When the blast went off, Hemant says he made his way through the smoke to the front, picked up his son, who was unconscious but still breathing, and carried him outside. Police rushed him to the hospital, where he died.
"Why do this to the tourists," he asks no one in particular, his face expressionless from shock. "What have we done?"
In the hospital lobby, Kashmir Tourist Police, used to such scenes, help Hemant remove his bloody shirt and gently slip a clean, black t-shirt over his head.

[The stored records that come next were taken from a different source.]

(** The props each [if component == ...] block of [#ComponentInstance]
    constrains. *)
Definition declared_props (name : string) : list string :=
  if String.eqb name "DocumentCategoryTitle" then ["category_title"]
  else if String.eqb name "DocumentTitle" then ["document_title"]
  else if String.eqb name "DocumentSubject" then ["document_subject"]
  else if String.eqb name "TestBlock" then
    ["tester_name"; "test_date"; "serial_number"; "test_result"; "additional_info"]
  else if String.eqb name "AuthorBlock" then
    ["author_name"; "company_name"; "address_line1"; "address_line2";
     "city_state_zip"; "phone"; "fax"; "website"]
  else [].


(** A visited regular file named [name.component.xml]. *)
Definition component_file_for (name : string) (e : walk_event) : Prop :=
  ev_is_dir e = false /\ ev_name e = name ++ component_ext.

(** Where the binding of [name] after a walk over [evs] from the map [acc]
    comes from: the last file named [name.component.xml] of the walk, or
    [acc] when the walk has none. *)
Definition load_origin (name : string) (evs : list walk_event)
  (acc : list (string * string)) (c : string) : Prop :=
  (exists pre ev post, evs = (pre ++ ev :: post)%list /\ component_file_for name ev /\
                       ev_read ev = Some c /\
                       Forall (fun e => ~ component_file_for name e) post) \/
  (Forall (fun e => ~ component_file_for name e) evs /\ lookup name acc = Some c).

(** A component directory holding two [Title.component.xml] files in
    different subdirectories, in walk order, and a file that is not a
    component. *)
Definition sample_walk : list walk_event :=
  [mkEvent false "components" true None;
   mkEvent false "Title.component.xml" false (Some "<w:p>1</w:p>");
   mkEvent false "README.md" false (Some "notes");
   mkEvent false "Title.component.xml" false (Some "<w:p>2</w:p>")].

(* ================================================================== *)
(** * Proofs *)

(** ** Strings *)

Lemma str_app_assoc (a b c : string) : (a ++ b) ++ c = a ++ (b ++ c).
Proof. induction a as [|x a IH]; simpl; [reflexivity | now rewrite IH]. Qed.
Lemma slice_length start stop l :
  length (slice start stop l)
  = match stop with
    | None => (length l - start)%nat
    | Some e => ((e - start) `min` (length l - start))%nat
    end.
Proof.
  unfold slice. destruct stop as [e|].
  - by rewrite length_take, length_drop.
  - by rewrite length_drop.
Qed.

Context `{EqDecision A}.

Lemma distinct_sublist l : distinct l `sublist_of` l.
Proof.
  induction l as [|x l IH]; simpl; [done|].
  apply sublist_skip. etrans; [apply sublist_filter|done].
Qed.

Lemma distinct_elem_of (x : A) l : x ∈ distinct l ↔ x ∈ l.
Proof.
  induction l as [|y l IH]; simpl; [done|].
  rewrite !elem_of_cons, list_elem_of_filter, IH.
  destruct (decide (x = y)); tauto.
Qed.

Lemma distinct_NoDup l : NoDup (distinct l).
Proof.
  induction l as [|x l IH]; simpl; [constructor|].
  constructor.
  - rewrite list_elem_of_filter. intros [Hne _]. by apply Hne.
  - by apply NoDup_filter.
Qed.

End ListOrder.

(* ===================================================================== *)
(** * The preserved order *)
(* ===================================================================== *)

Lemma Case_whens_from (n : nat) (ids : list Z) (k : Z) :
  snd <$> List.find (λ w, bool_decide (w.1 = k)) (imap (λ pos pk, (pk, (n + pos)%nat)) ids)
  = (λ p, (n + p.1)%nat) <$> list_find (λ x, x = k) ids.
Proof.
  revert n. induction ids as [|x ids IH]; intros n; [done|].
  rewrite imap_cons. cbn [List.find list_find fst].
  destruct (decide (x = k)) as [->|Hne].
  - rewrite bool_decide_eq_true_2 by done. done.
  - rewrite bool_decide_eq_false_2 by done.
    rewrite (imap_ext _ (λ pos pk, (pk, (S n + pos)%nat))).
    2: { intros i y _. simpl. f_equal. lia. }
    rewrite IH. destruct (list_find _ ids) as [[i y]|]; simpl; [|done].
    f_equal. lia.
Qed.

(** The value of the [Case] on a primary key is the place of its first
    occurrence in the ids. *)
Lemma Case_whens (ids : list Z) (k : Z) :
  Case (whens ids) k = fst <$> list_find (λ x, x = k) ids.
Proof.
  unfold Case, whens.
  rewrite (imap_ext _ (λ pos pk, (pk, (0 + pos)%nat))) by done.
  rewrite Case_whens_from. by destruct (list_find _ ids) as [[??]|].
Qed.

Lemma Case_whens_Some (ids : list Z) (k : Z) (i : nat) :
  Case (whens ids) k = Some i ↔
  ids !! i = Some k ∧ ∀ j, (j < i)%nat → ids !! j ≠ Some k.
Proof.
  rewrite Case_whens. split.
  - intros Hf. destruct (list_find _ ids) as [[i' x]|] eqn:Hfind; [|done].
    simpl in Hf. injection Hf as ->.
    apply list_find_Some in Hfind as (Hi & -> & Hlt).
    split; [done|]. intros j Hj Hjk. by eapply Hlt.
  - intros [Hi Hlt].
    assert (list_find (λ x, x = k) ids = Some (i, k)) as ->; [|done].
    apply list_find_Some. split_and!; [done..|].
    intros j y Hj Hji ->. by eapply Hlt.
Qed.

Lemma Case_whens_is_Some (ids : list Z) (k : Z) :
  k ∈ ids → is_Some (Case (whens ids) k).
Proof.
  intros Hk. rewrite Case_whens.
  destruct (list_find_elem_of (λ x, x = k) ids k Hk eq_refl) as [[i x] ->].
  by eexists.
Qed.

Lemma null_last_leb_total a b : null_last_leb a b = false → null_last_leb b a = true.
Proof.
  destruct a, b; simpl; try done.
  intros Hab. apply Nat.leb_le. apply Nat.leb_gt in Hab. lia.
Qed.

Lemma null_last_leb_trans a b c :
  null_last_leb a b = true → null_last_leb b c = true → null_last_leb a c = true.
Proof.
  destruct a, b, c; simpl; try done.
  rewrite !Nat.leb_le. lia.
Qed.

Lemma order_by_sorted {A} (expr : A → option nat) (rows : list A) :
  StronglySorted (λ a b, null_last_leb (expr a) (expr b) = true) (order_by expr rows).
Proof.
  apply (stable_sort_sorted (λ x y, null_last_leb (expr x) (expr y))).
  - intros x y. apply null_last_leb_total.
  - intros x y z. apply null_last_leb_trans.
Qed.

Lemma order_by_perm {A} (expr : A → option nat) (rows : list A) :
  order_by expr rows ≡ₚ rows.
Proof. apply stable_sort_perm. Qed.

(* ===================================================================== *)
(** * Merging the hits *)
(* ===================================================================== *)

Lemma py_in_true (h : hit) (results : list hit) :
  py_in h results = true ↔ hit_key h ∈ hit_key <$> results.
Proof.
  unfold py_in. rewrite existsb_exists, list_elem_of_fmap. split.
  - intros (r & Hr & Heq). apply bool_decide_eq_true in Heq.
    exists r. split; [by symmetry|]. by apply list_elem_of_In.
  - intros (r & Heq & Hr). exists r. split; [by apply list_elem_of_In|].
    apply bool_decide_eq_true. by symmetry.
Qed.

Lemma py_in_false (h : hit) (results : list hit) :
  py_in h results = false ↔ hit_key h ∉ hit_key <$> results.
Proof.
  rewrite <- py_in_true. destruct (py_in h results); split; try done.
Qed.

Lemma merge_hits_nil results : merge_hits results [] = results.
Proof. reflexivity. Qed.

Lemma merge_hits_cons results h hits :
  merge_hits results (h :: hits)
  = merge_hits (if py_in h results then results else results ++ [h]) hits.
Proof. reflexivity. Qed.

Lemma merge_hits_app results hits1 hits2 :
  merge_hits results (hits1 ++ hits2) = merge_hits (merge_hits results hits1) hits2.
Proof. unfold merge_hits. apply foldl_app. Qed.

(** The loop only appends, and what it appends is a part of the hits it
    was fed, in their order. *)
Lemma merge_hits_kept results hits :
  ∃ kept, merge_hits results hits = results ++ kept ∧ kept `sublist_of` hits.
Proof.
  revert results. induction hits as [|h hits IH]; intros results.
  - exists []. by rewrite app_nil_r.
  - rewrite merge_hits_cons. destruct (py_in h results).
    + destruct (IH results) as (kept & -> & Hsub).
      exists kept. split; [done|]. by apply sublist_cons.
    + destruct (IH (results ++ [h])) as (kept & -> & Hsub).
      exists (h :: kept). split; [by rewrite <- app_assoc|]. by apply sublist_skip.
Qed.

Lemma merge_hits_NoDup results hits :
  NoDup (hit_key <$> results) → NoDup (hit_key <$> merge_hits results hits).
Proof.
  revert results. induction hits as [|h hits IH]; intros results Hnd; [done|].
  rewrite merge_hits_cons. destruct (py_in h results) eqn:Hin; [by apply IH|].
  apply IH. rewrite fmap_app. apply NoDup_app. split_and!; [done| |].
  - intros k Hk Hk'. apply list_elem_of_singleton in Hk'. subst k.
    by apply py_in_false in Hin.
  - apply NoDup_singleton.
Qed.

(** Every hit, kept or not, has an equal one in the merged list. *)
Lemma merge_hits_covers_key results hits k :
  k ∈ hit_key <$> (results ++ hits) → k ∈ hit_key <$> merge_hits results hits.
Proof.
  revert results. induction hits as [|h' hits IH]; intros results Hk.
  - by rewrite app_nil_r in Hk.
  - rewrite merge_hits_cons. apply IH.
    rewrite fmap_app, fmap_cons in Hk. rewrite fmap_app.
    apply elem_of_app in Hk as [Hk|Hk]; [|apply elem_of_cons in Hk as [->|Hk]].
    + apply elem_of_app. left.
      destruct (py_in h' results); [done|]. rewrite fmap_app.
      apply elem_of_app. by left.
    + apply elem_of_app. left. destruct (py_in h' results) eqn:Hin.
      * by apply py_in_true.
      * rewrite fmap_app. apply elem_of_app. right. by apply list_elem_of_singleton.
    + apply elem_of_app. by right.
Qed.

Lemma merge_hits_covers results hits h :
  h ∈ results ++ hits → ∃ h', h' ∈ merge_hits results hits ∧ py_eq h' h.
Proof.
  intros Hh.
  assert (hit_key h ∈ hit_key <$> merge_hits results hits) as Hk.
  { apply merge_hits_covers_key. by apply list_elem_of_fmap_2. }
  apply list_elem_of_fmap in Hk as (h' & Heq & Hin). by exists h'.
Qed.

(** The first of several equal hits is the one that stays. *)
Lemma merge_hits_first results l1 h l2 :
  hit_key h ∉ hit_key <$> (results ++ l1) → h ∈ merge_hits results (l1 ++ h :: l2).
Proof.
  intros Hfresh. rewrite merge_hits_app, merge_hits_cons.
  destruct (merge_hits_kept results l1) as (kept & Hm & Hsub).
  assert (py_in h (merge_hits results l1) = false) as ->.
  { apply py_in_false. rewrite Hm. intros Hk. apply Hfresh.
    rewrite fmap_app in Hk |- *. apply elem_of_app in Hk as [Hk|Hk].
    - apply elem_of_app. by left.
    - apply elem_of_app. right.
      apply list_elem_of_fmap in Hk as (x & -> & Hx).
      apply list_elem_of_fmap_2. by eapply sublist_subseteq. }
  destruct (merge_hits_kept (merge_hits results l1 ++ [h]) l2) as (kept' & -> & _).
  apply elem_of_app. left. apply elem_of_app. right. by apply list_elem_of_singleton.
Qed.

(* ===================================================================== *)
(** * Running the fan-out *)
(* ===================================================================== *)

Lemma bind_run {model A B} (m : M model A) (f : A → M model B) s x s' :
  m s = (inr x, s') → (m ≫= f) s = f x s'.
Proof. intros Hm. unfold mbind, M_bind. by rewrite Hm. Qed.

Lemma bind_emit {model B} (e : event) (f : unit → M model B) (s : state model) :
  (emit e ≫= f) s = f () (State (remote s) (lru s) (log s ++ [e])).
Proof. reflexivity. Qed.

Lemma ret_run {model A} (x : A) (s : state model) : mret (M := M model) x s = (inr x, s).
Proof. reflexivity. Qed.

Lemma searched_app l1 l2 : searched (l1 ++ l2) = searched l1 ++ searched l2.
Proof. unfold searched. apply omap_app. Qed.

Section FanOutFacts.
Context {model record : Type} `{EqDecision model} `{EqDecision record}.
Variable meta_label : model → string.
Variable issubclass : model → model → bool.
Variable pk : record → Z.
Variable E : env model record.

Local Abbreviation label_of := (_get_label meta_label).
Local Abbreviation fan_out' := (fan_out meta_label E).
Local Abbreviation all_hits' := (all_hits meta_label E).
Local Abbreviation descendants := (get_descendant_models issubclass E).
Local Abbreviation do_search := (_do_search meta_label issubclass pk E).
Local Abbreviation do_count := (_do_count meta_label issubclass pk E).

(** Getting the index of a model always succeeds, searches nothing and
    leaves the memo table alone. *)
Lemma get_index_for_model_run (m : model) (s : state model) :
  ∃ s', get_index_for_model meta_label m s
        = (inr (ModelIndex m (meta_label m) (label_of m) 999999 "true"), s')
        ∧ lru s' = lru s ∧ searched (log s') = searched (log s).
Proof.
  unfold get_index_for_model, _set_index, mbind, M_bind, get_settings. simpl.
  destruct (bool_decide _); simpl; eexists; split; try reflexivity; simpl;
    rewrite !searched_app, !app_nil_r; done.
Qed.

Lemma index_search_run (ix : model_index model) (query : string) (s : state model) :
  index_search E ix query s
  = (inr (index_hits E (ix_index ix) query),
     State (remote s) (lru s)
           (log s ++ [IndexSearch (ix_index ix) query (ix_limit ix) (ix_matches ix)])).
Proof. reflexivity. Qed.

Vipin Bai, another tourist on the bus, his white undershirt crimson with the blood of the victims, describes the scene to reporters. An unidentified woman, who was also on the bus, embraces him and begins sobbing uncontrollably, her tears mixing with the dried blood on his shirt as he consoles her.
"It's painful when a child dies," says Dr. Ahmad Shah from the hospital's trauma staff. "But we are used to it. This has been going on for 16 years. We've seen this a thousand times over."
But it can hardly make it easier, especially if you arrived to Kashmir with your child seated next to you but must return home with him in a coffin in a plane's cargo hold.
The fact it happened on the last day of widely publicized peace talks between India's prime minister, Manmohan Singh, and separatist leaders from the region makes all of this even more poignant.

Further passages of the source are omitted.